# DATA EXTRACTS

Lemma sscanf_stat_line e :
  stat_entry e → sscanf_words [127; 127; 1]%nat (stat_line e) = [e.1; fmt_u e.2].
Proof.
  intros (Hne & Hk & Hl & Hv). unfold stat_line.
  pose proof (fmt_u_spec e.2 Hv) as (_ & Hf & _). pose proof (fmt_u_length_20 _ Hv).
  change (e.1 ++ SP :: fmt_u e.2) with ([] ++ e.1 ++ SP :: fmt_u e.2).
  rewrite scan_word; [|done|done|unfold strlen in *; lia|by intros ? ? [= <- _]|constructor].
  change (SP :: fmt_u e.2) with ([SP] ++ fmt_u e.2). rewrite <-(app_nil_r (fmt_u e.2)).
  rewrite scan_word; [by rewrite scan_end, app_nil_r|done|by apply fmt_u_not_space|unfold strlen in *; lia|done|].
  by repeat constructor.
Qed.

Lemma stat_line_token e : stat_entry e → token [LF] (stat_line e).
Proof.
  intros (Hne & Hk & _ & Hv). unfold stat_line. split; [by destruct e.1|].
  apply Forall_app. split; [by apply not_space_no_LF|]. constructor; [set_solver|].
  by apply not_space_no_LF, fmt_u_not_space.
Qed.

(** ** Properties *)

(** In a stat file of distinct or repeated keys the value of the first
    line with the wanted key is returned as it is written, and a key that is
    on no line is an error. *)
Theorem td_parse_cgroup_stat_lookup entries key size :
  Forall stat_entry entries → key ≠ [] → 20 < size →
  td_parse_cgroup_stat (Some (stat_text entries)) (Some key) size =
  match first_value entries key with
  | Some v => Ok (fmt_u v)
  | None => Err (lit "cgroup stat key not found: " ++ key)
  end.
Proof.
  intros He Hk Hs. unfold td_parse_cgroup_stat.
  rewrite reject_if_false by (apply orb_false_iff; split; [by destruct key|apply Z.eqb_neq; lia]).
  unfold stat_text. rewrite strtok_lines.
  2:{ apply Forall_map. eapply Forall_impl; [exact He|]. apply stat_line_token. }
  induction He as [|e entries He _ IH]; cbn [map stat_loop first_value]; [done|].
  rewrite sscanf_stat_line by done. case_bool_decide; [|exact IH].
  destruct He as (_ & _ & _ & Hv).
  pose proof (strtoull_fmt_u e.2 [] Hv stops_nil) as E. rewrite app_nil_r in E. rewrite E.
  rewrite reject_if_false by done. rewrite reject_if_false; [done|].
  apply Z.leb_gt. pose proof (fmt_u_length_20 _ Hv). lia.
Qed.

Definition demo_stat : list (cstr * Z) := [(lit "usage_usec", 12345); (lit "user_usec", 678)].

Lemma td_parse_cgroup_stat_lookup_witness :
  td_parse_cgroup_stat (Some (stat_text demo_stat)) (Some (lit "user_usec")) 64 = Ok (fmt_u 678).
Proof.
  apply (td_parse_cgroup_stat_lookup demo_stat (lit "user_usec") 64); [|done|lia].
  repeat constructor; vm_compute; done.
Defined.

(** C40: a byte count of 1024 or more is printed with one decimal in the
    largest of KB, MB and GB that is at most the count; the printed tenths are
    the nearest ones, up to the rounding of counts of 2^53 and more to a
    [double], and the text always fits 15 bytes. *)
Theorem td_format_bytes_accuracy bytes size :
  1024 ≤ bytes ≤ ULLONG_MAX → 15 < size →
  ∃ whole tenth k unit,
    td_format_bytes (Some (fmt_u bytes)) size = Ok (fmt_u whole ++ lit "." ++ fmt_u tenth ++ unit) ∧
    (k, unit) ∈ [(10, lit "KB"); (20, lit "MB"); (30, lit "GB")] ∧
    2 ^ k ≤ bytes ∧ (k < 30 → bytes < 2 ^ (k + 10)) ∧
    0 ≤ whole ∧ 0 ≤ tenth < 10 ∧
    2 * Z.abs (10 * bytes - (10 * whole + tenth) * 2 ^ k)
      ≤ 2 ^ k + (if bytes <? 2 ^ 53 then 0 else 20480).
Proof.
  intros Hb Hs.
  assert (G : ∃ k unit, bytes_text bytes = fmt_1f (tenths (to_double bytes) k) ++ unit ∧
    (k, unit) ∈ [(10, lit "KB"); (20, lit "MB"); (30, lit "GB")] ∧ 10 ≤ k ≤ 30 ∧ strlen unit = 2 ∧
    2 ^ k ≤ bytes ∧ (k < 30 → bytes < 2 ^ (k + 10))).
  { unfold bytes_text. case (Z.ltb_spec bytes 1024); intros; [lia|].
    case (Z.ltb_spec bytes (1024 * 1024)); intros;
      [exists 10, (lit "KB")|case (Z.ltb_spec bytes (1024 * 1024 * 1024)); intros;
      [exists 20, (lit "MB")|exists 30, (lit "GB")]];
      (split_and!; [done|set_solver|lia|lia|done|lia|cbn; lia]). }
  destruct G as (k & unit & Et & Hin & Hk & Hu & Hlo & Hhi).
  destruct (tenths_bound bytes k ltac:(lia) Hk) as [H0 He].
  set (t := tenths (to_double bytes) k) in *.
  pose proof (Z.div_mod t 10 ltac:(lia)). pose proof (Z.mod_pos_bound t 10 ltac:(lia)).
  assert (Ht : t / 10 < 10 ^ 11).
  { apply Z.div_lt_upper_bound; [lia|].
    assert (Hc : k = 10 ∨ k = 20 ∨ k = 30) by (rewrite !elem_of_cons, elem_of_nil in Hin; naive_solver).
    unfold ULLONG_MAX in Hb.
    destruct Hc as [->|[->| ->]]; destruct (bytes <? 2 ^ 53); cbn in *; lia. }
  exists (t / 10), (t mod 10), k, unit. split_and!; try done; try lia.
  - unfold td_format_bytes. rewrite reject_if_false by (apply Z.eqb_neq; lia).
    pose proof (strtoull_fmt_u bytes [] ltac:(lia) stops_nil) as E. rewrite app_nil_r in E. rewrite E.
    pose proof (fmt_u_spec bytes ltac:(lia)) as (Hd & _ & _).
    rewrite !bool_decide_eq_false_2
      by (intros Eq; rewrite Eq in Hd; apply Forall_inv in Hd; discriminate Hd).
    cbn [orb]. rewrite reject_if_false by done. cbn [mbind result_bind st_value]. rewrite Et.
    unfold fmt_1f. rewrite <-app_assoc. rewrite reject_if_false; [done|].
    unfold truncated. apply Z.leb_gt. rewrite strlen_app. cbn [app]. rewrite strlen_cons, strlen_app.
    pose proof (fmt_u_length (t / 10) 11 ltac:(split; [apply Z.div_pos; lia|exact Ht]) ltac:(lia)).
    pose proof (fmt_u_length (t mod 10) 1 ltac:(lia) ltac:(lia)). lia.
Qed.

Lemma td_format_bytes_accuracy_witness :
  ∃ whole tenth k unit,
    td_format_bytes (Some (fmt_u 1500000)) 16 = Ok (fmt_u whole ++ lit "." ++ fmt_u tenth ++ unit) ∧
    2 * Z.abs (10 * 1500000 - (10 * whole + tenth) * 2 ^ k) ≤ 2 ^ k.
Proof.
  destruct (td_format_bytes_accuracy 1500000 16) as (w & t & k & u & H & _ & _ & _ & _ & _ & He);
    [unfold ULLONG_MAX; lia|lia|].
  exists w, t, k, u. split; [exact H|].
  change (if 1500000 <? 2 ^ 53 then 0 else 20480) with 0 in He. by rewrite Z.add_0_r in He.
Defined.

Lemma append_pids_Ok capacity pids : ∀ previous,
  Forall (λ p, 1 ≤ p ≤ INT_MAX) pids → Z.of_nat (length (previous ++ pids)) ≤ capacity →
  mfold (append_pid capacity) previous (map fmt_d pids) = Ok (previous ++ pids).
Proof.
  induction pids as [|p pids IH]; intros previous Hp Hc.
  { cbn. by rewrite app_nil_r. }
  apply Forall_cons in Hp as [Hp Hps]. cbn [map]. rewrite mfold_cons.
  assert (E : append_pid capacity previous (fmt_d p) = Ok (previous ++ [p])).
  { unfold append_pid. rewrite reject_if_false.
    - rewrite td_parse_long_fmt; [done|unfold LONG_MIN, LONG_MAX, INT_MAX in *; lia|done].
    - apply Z.leb_gt. rewrite length_app in Hc. cbn in Hc. lia. }
  rewrite E. cbn [mbind result_bind]. rewrite IH, <-app_assoc; [done|done|].
  by rewrite <-app_assoc.
Qed.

# EXERCISE INSTRUCTIONS
Using the entries above, return exactly the lines from the line with "[exists 10, (lit" to the line with "apply Z.div_lt_upper_bound; [lia|].", counting both of those lines.

# TASK RESULT
      [exists 10, (lit "KB")|case (Z.ltb_spec bytes (1024 * 1024 * 1024)); intros;
      [exists 20, (lit "MB")|exists 30, (lit "GB")]];
      (split_and!; [done|set_solver|lia|lia|done|lia|cbn; lia]). }
  destruct G as (k & unit & Et & Hin & Hk & Hu & Hlo & Hhi).
  destruct (tenths_bound bytes k ltac:(lia) Hk) as [H0 He].
  set (t := tenths (to_double bytes) k) in *.
  pose proof (Z.div_mod t 10 ltac:(lia)). pose proof (Z.mod_pos_bound t 10 ltac:(lia)).
  assert (Ht : t / 10 < 10 ^ 11).
  { apply Z.div_lt_upper_bound; [lia|].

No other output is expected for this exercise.